-- Input follows --

Definition Local_Log_Pack (now : Z) : H bytes :=
  let! sn := rdstr Spm.SN in
  let! imsi := rdstr Spm.sIMSI in
  let! version := rd Spm.version in
  let! nt := rd32 Flow.Network_Type in
  let! (_, net) := lift (getNetworkType nt (zeros 12)) in
  let! net := lift (cstring net) in
  let! rem := rd Flow.remain_min in
  (if Z.leb rem 0 then wr Flow.remain_min 1440 else ret tt) ;;
  let! up := rd Flow.Up_Flow_All in
  let! down := rd Flow.Down_Flow_All in
  let! day := rd Flow.Day_Used in
  let! mcc := rd32 Flow.Mcc in
  let! mnc := rd32 Flow.Mnc in
  let! lac := rd32 Flow.Lac in
  let! cid := rd32 Flow.Cid in
  let! id := rd32 Flow.Upload_Flow_Id in
  let! wc := rd Flow.Wifi_count in
  let! bat := rd Flow.Battery in
  let! ws := rd Flow.Wifi_State in
  let! st := rd Flow._3g_status in
  let! sg := rd Flow._3g_strength in
  let! rem := rd32 Flow.remain_min in
  let! rs := rd32 Flow.Roam_3g_Strength in
  let! ru := rd32 Flow.Roam_Up_Flow_All in
  let! rdn := rd32 Flow.Roam_Down_Flow_All in
  let! rday := rd32 Flow.Roam_Day_Used in
  let! all := rd32 Flow.Flow_All in
  ret (str "45445445,2001,20|{'SN':'" ++ sn ++ str "','location':'" ++ fmt_d mcc ++ str "."
    ++ fmt_d mnc ++ str "." ++ fmt_d lac ++ str "." ++ fmt_d cid
    ++ str "','UploadFlowCount':'" ++ fmt_d id ++ str "','wifiCount':'" ++ fmt_d wc
    ++ str "','battery':'" ++ fmt_d bat ++ str "','wifiState':'" ++ fmt_d (ws * 2)
    ++ str "','gSta':'" ++ fmt_d st ++ str "','gStrenth':'" ++ fmt_d sg
    ++ str "','upFlowAll':'" ++ fmt_d (flow version up)
    ++ str "','downFlowAll':'" ++ fmt_d (flow version down)
    ++ str "','dayUsedFlow':'" ++ fmt_d (flow version day)
    ++ str "','minsRemaining':'" ++ fmt_d rem ++ str "','roamGStrenth':'" ++ fmt_d rs
    ++ str "','roamUpFlowAll':'" ++ fmt_d ru ++ str "','roamDownFlowAll':'" ++ fmt_d rdn
    ++ str "','roamDayUsedFlow':'" ++ fmt_d rday ++ str "','FlowDistinction':'" ++ fmt_d all
    ++ str "','IMSI':'" ++ imsi ++ str "','TTContext':'" ++ net
    ++ str "','lastTime':'" ++ fmt_d now ++ str "'}&&").

Definition Local_Confirm_Pack (sn imsi Version : bytes) (apkversion : Z) (iccid : bytes) (now : Z) : bytes :=
  str "45445445,2003,7|{'SN':'" ++ sn ++ str "','version':'" ++ fmt_d (atoi Version)
    ++ str "','IMSI':'" ++ imsi ++ str "','versionAPK':'" ++ fmt_d apkversion
    ++ str "','TTContext':'" ++ iccid ++ str "','lastTime':'" ++ fmt_d now ++ str "'}&&".

(** The C library prints a NULL string as (null). *)
Definition LOG_OUT_Log_Pack (sn sIMSI : bytes) (now : Z) : bytes :=
  let imsi := if bool_decide (sIMSI = str "000000000000000000") then str "(null)" else sIMSI in
  str "45445445,2006,3|{'SN':'" ++ sn ++ str "','IMSI':'" ++ imsi
    ++ str "','lastTime':'" ++ fmt_d now ++ str "'}&&".

(** sn and imsi are the members SN and sIMSI; imsi[18] is vir_flag. *)
Definition TT_Log_Pack_Data (cnt : Z) (Buff : bytes) (len : Z) : H Z :=
  let! TT_buf := lift (if Z.ltb 0 len
                       then let? (_, t) := Hex.Hex2String Buff (zeros 160) len in Ok t
                       else Ok (zeros 160)) in
  wr Spm.vir_flag 0 ;;
  let! s15 := sn15 in
  let! sn := rdstr Spm.SN in
  let! imsi := rdstr Spm.sIMSI in
  let! tt_text := lift (cstring TT_buf) in
  let! now := io_ sys_time in
  queue_log s15 (str "45445445,2005,7|{'SN':'" ++ sn ++ str "','TTCnt':'" ++ fmt_d cnt
    ++ str "','IMSI':'" ++ imsi ++ str "','TTContext':'" ++ tt_text
    ++ str "','ContextLen':'" ++ fmt_d len ++ str "','lastTime':'" ++ fmt_d now ++ str "'}&&") ;;
  ret 0.

(** ** The reply of the back end *)

(** The code of the reply, and Dst with the payload copied over it when the
    code is 0. A request that could not be sent gives -1, which is not 0, so
    the zeroed receive buffer is read as a reply. *)
Definition Get_Deal_From_SimPool_socket (buff Dst : bytes) : H (Z * bytes) :=
  let! (r, recvbuff) := Send_Sim_Data buff (zeros 1024) 1024 in
  if negb (Z.eqb r 0) then
    let! (_, Data) := lift (Json.Data_Coing (Some recvbuff) Json.Json_zero) in
    if Z.eqb (Json.Result Data) 0 then
      let! t := lift (cstring (Json.Data Data)) in
      let! Dst := lift (mwrite Dst 0 t) in
      ret (Json.Result Data, Dst)
    else ret (Json.Result Data, Dst)
  else ret (0, Dst).

(** [sIMSI] is the memory from the IMSI text on. *)
Definition Set_SimCards_Status (sIMSI : bytes) : H Z :=
  let! same := lift (memeq sIMSI (str "000000000000000000") 18) in
  if same : bool then ret 0 else
  let! t := lift (cstring sIMSI) in
  let! buff := lift (sprintf 256 (str "45445,1005,2|{'IMSI':'" ++ t ++ str "','serverIp':''}&&")) in
  let! b := lift (cstring buff) in
  let! (r, _) := Send_Sim_Data b (zeros 128) (Z.of_nat (length b)) in
  ret r.
(** C1: Get_Node_By_SN, for a serial number in the valid ranges and a
    well-formed table, returns the node of that terminal if there is one (its
    socket to the SIM pool closed), else appends one new initialised node, or
    returns NULL when malloc fails; no other node changes, the list stays a
    ring without duplicate serial numbers, and the next lookup of the number
    finds the node returned. *)
Theorem Get_Node_By_SN_spec w xs SN :
  table_ok w xs -> (15 <= length SN)%nat -> Is_Valid_SN (Some SN) = Ok true ->
  exists q w', Get_Node_By_SN SN w = Ok (q, w') /\ gets_node w xs SN q w'.
Proof.
  intros Ht HSN Hv. unfold Get_Node_By_SN, gets_node. rewrite Hv.
  rewrite (bind_ok _ _ _ _ _ eq_refl). cbn [negb]. rewrite (bind_ok _ _ _ _ _ eq_refl).
  set (w1 := mkW _ _ _ _).
  assert (Ht1 : table_ok w1 xs) by (by apply table_ok_sys).
  rewrite (bind_ok _ _ _ _ _ (get_data_list_by_SN_spec w1 xs SN Ht1 HSN)).
  assert (Hl1 : lookup_SN w1 xs SN = lookup_SN w xs SN) by (by apply lookup_SN_ext).
  rewrite Hl1. destruct (lookup_SN w xs SN) as [p|] eqn:Hl.
  - rewrite (bind_ok _ _ _ _ _ eq_refl), (bind_ok _ _ _ _ _ eq_refl).
    destruct (gets_node_found w xs SN p w1 (w_logs w1)
      (mkIo (out (w_sys w1) ++ [EUnlock list_mutex]) (inp (w_sys w1)))) as (d & w' & Hd & E & ? & ? & ?);
      [done..|].
    rewrite (bind_ok _ _ _ _ _ E). eauto 10.
  - rewrite <-Hl in *.
    destruct (new_node_spec w1 xs Init_Data_Spm SN) as [(w2 & E & Hc & Hk)|(p & w2 & E & Hp & Ht2 & Hc)];
      [done|by rewrite Hl1|apply Init_ok|done| |]; rewrite (bind_ok _ _ _ _ _ E).
    + rewrite (bind_ok _ _ _ _ _ eq_refl). do 2 eexists. split; [done|]. rewrite Hl. left.
      split_and!; [done| |exact Hc].
      change (table_ok (mkW (cells w2) (lnk w2) (w_logs w2) (mkIo (out (w_sys w2) ++ [EUnlock list_mutex]) (inp (w_sys w2)))) xs).
      rewrite Hc, Hk. by apply table_ok_sys.
    + rewrite (bind_ok _ _ _ _ _ eq_refl).
      assert (Hkp : key_at w2 p = Some (take 15 SN)).
      { unfold key_at. rewrite Hc. simplify_map_eq. f_equal.
        apply key_patch; [apply Init_ok|rewrite length_take; lia]. }
      assert (Hl2 : lookup_SN w2 (xs ++ [p]) SN = Some p).
      { apply lookup_SN_snoc; [|done]. rewrite <-Hl. symmetry. apply lookup_SN_ext.
        intros q Hq. unfold key_at. rewrite Hc. rewrite lookup_insert_ne; [done|]. set_solver. }
      destruct (gets_node_found w2 (xs ++ [p]) SN p w2 (w_logs w2)
        (mkIo (out (w_sys w2) ++ [EUnlock list_mutex]) (inp (w_sys w2)))) as (d & w' & Hd & E' & ? & ? & Hc');
        [done..|].
      rewrite (bind_ok _ _ _ _ _ E'). do 2 eexists. split; [done|]. rewrite Hl. right.
      exists p. split_and!; [done..|]. rewrite Hc in Hd. simplify_map_eq.
      change (patch Init_Data_Spm (Z.to_nat 32) (take 15 SN)) with (created SN) in *.
      rewrite created_closed in Hc'. rewrite Hc', Hc. by rewrite insert_insert_eq.
Qed.

(** The table after ConnectToMysqlInit, and a terminal's serial number. *)
Definition empty_table : world :=
  mkW ∅ {[ head := DList.mkHead head head ]} [] (mkIo [] [a_num 1]).

Definition sn1 : bytes := str "172150210000937" ++ [0].

Lemma empty_table_ok : table_ok empty_table [].
Proof.
  split.
  - split; [apply NoDup_singleton|]. split; done.
  - intros p. split; [set_solver|]. intros [? [=]].
  - intros p d [=].
  - apply NoDup_nil_2.
Qed.

Lemma Get_Node_By_SN_spec_witness :
  exists q w', Get_Node_By_SN sn1 empty_table = Ok (q, w') /\ gets_node empty_table [] sn1 q w'.
Proof.
  apply (Get_Node_By_SN_spec empty_table [] sn1); [apply empty_table_ok|simpl; lia|reflexivity].
Defined.

(** Destory_list frees each node and then reads its link to find the
    next one: with at least one terminal in the table it uses freed memory. *)
Lemma destory_list_uses_freed w xs :
  table_ok w xs -> xs <> [] -> destory_list w = Fault UseAfterFree.
Proof.
  intros Ht Hne. destruct xs as [|x xs]; [done|].
  unfold destory_list. rewrite (bind_ok _ _ _ _ _ eq_refl). unfold bind. cbn [cells lnk w_logs w_sys].
  unfold DList.list_for_each. cbn [snd].
  destruct (DList.ring_first _ _ _ (t_ring _ _ Ht)) as (n & -> & Hn). cbn [res_bind]. rewrite Hn.
  assert (Hx : x <> head).
  { destruct Ht as [[Hnd _] _ _ _]. apply NoDup_cons in Hnd as [Hh _]. set_solver. }
  cbn [DList.for_each_from DList.first_of]. rewrite decide_False by done.
  unfold destroy_body at 1. cbn [snd fst].
  destruct (DList.ring_remove (lnk w) head [] xs x (t_ring _ _ Ht)) as (h' & -> & _). cbn [res_bind snd].
  unfold DList.load. by rewrite lookup_delete_eq.
Qed.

-- Input concluded --

**What to work on:** Copy range, inclusive: the line holding "let! ws := rd Flow.Wifi_State in" to the line holding "iccid ++ str". Reproduce exactly those lines of the records above and no others.

**Reply to the task:**
  let! ws := rd Flow.Wifi_State in
  let! st := rd Flow._3g_status in
  let! sg := rd Flow._3g_strength in
  let! rem := rd32 Flow.remain_min in
  let! rs := rd32 Flow.Roam_3g_Strength in
  let! ru := rd32 Flow.Roam_Up_Flow_All in
  let! rdn := rd32 Flow.Roam_Down_Flow_All in
  let! rday := rd32 Flow.Roam_Day_Used in
  let! all := rd32 Flow.Flow_All in
  ret (str "45445445,2001,20|{'SN':'" ++ sn ++ str "','location':'" ++ fmt_d mcc ++ str "."
    ++ fmt_d mnc ++ str "." ++ fmt_d lac ++ str "." ++ fmt_d cid
    ++ str "','UploadFlowCount':'" ++ fmt_d id ++ str "','wifiCount':'" ++ fmt_d wc
    ++ str "','battery':'" ++ fmt_d bat ++ str "','wifiState':'" ++ fmt_d (ws * 2)
    ++ str "','gSta':'" ++ fmt_d st ++ str "','gStrenth':'" ++ fmt_d sg
    ++ str "','upFlowAll':'" ++ fmt_d (flow version up)
    ++ str "','downFlowAll':'" ++ fmt_d (flow version down)
    ++ str "','dayUsedFlow':'" ++ fmt_d (flow version day)
    ++ str "','minsRemaining':'" ++ fmt_d rem ++ str "','roamGStrenth':'" ++ fmt_d rs
    ++ str "','roamUpFlowAll':'" ++ fmt_d ru ++ str "','roamDownFlowAll':'" ++ fmt_d rdn
    ++ str "','roamDayUsedFlow':'" ++ fmt_d rday ++ str "','FlowDistinction':'" ++ fmt_d all
    ++ str "','IMSI':'" ++ imsi ++ str "','TTContext':'" ++ net
    ++ str "','lastTime':'" ++ fmt_d now ++ str "'}&&").

Definition Local_Confirm_Pack (sn imsi Version : bytes) (apkversion : Z) (iccid : bytes) (now : Z) : bytes :=
  str "45445445,2003,7|{'SN':'" ++ sn ++ str "','version':'" ++ fmt_d (atoi Version)
    ++ str "','IMSI':'" ++ imsi ++ str "','versionAPK':'" ++ fmt_d apkversion
    ++ str "','TTContext':'" ++ iccid ++ str "','lastTime':'" ++ fmt_d now ++ str "'}&&".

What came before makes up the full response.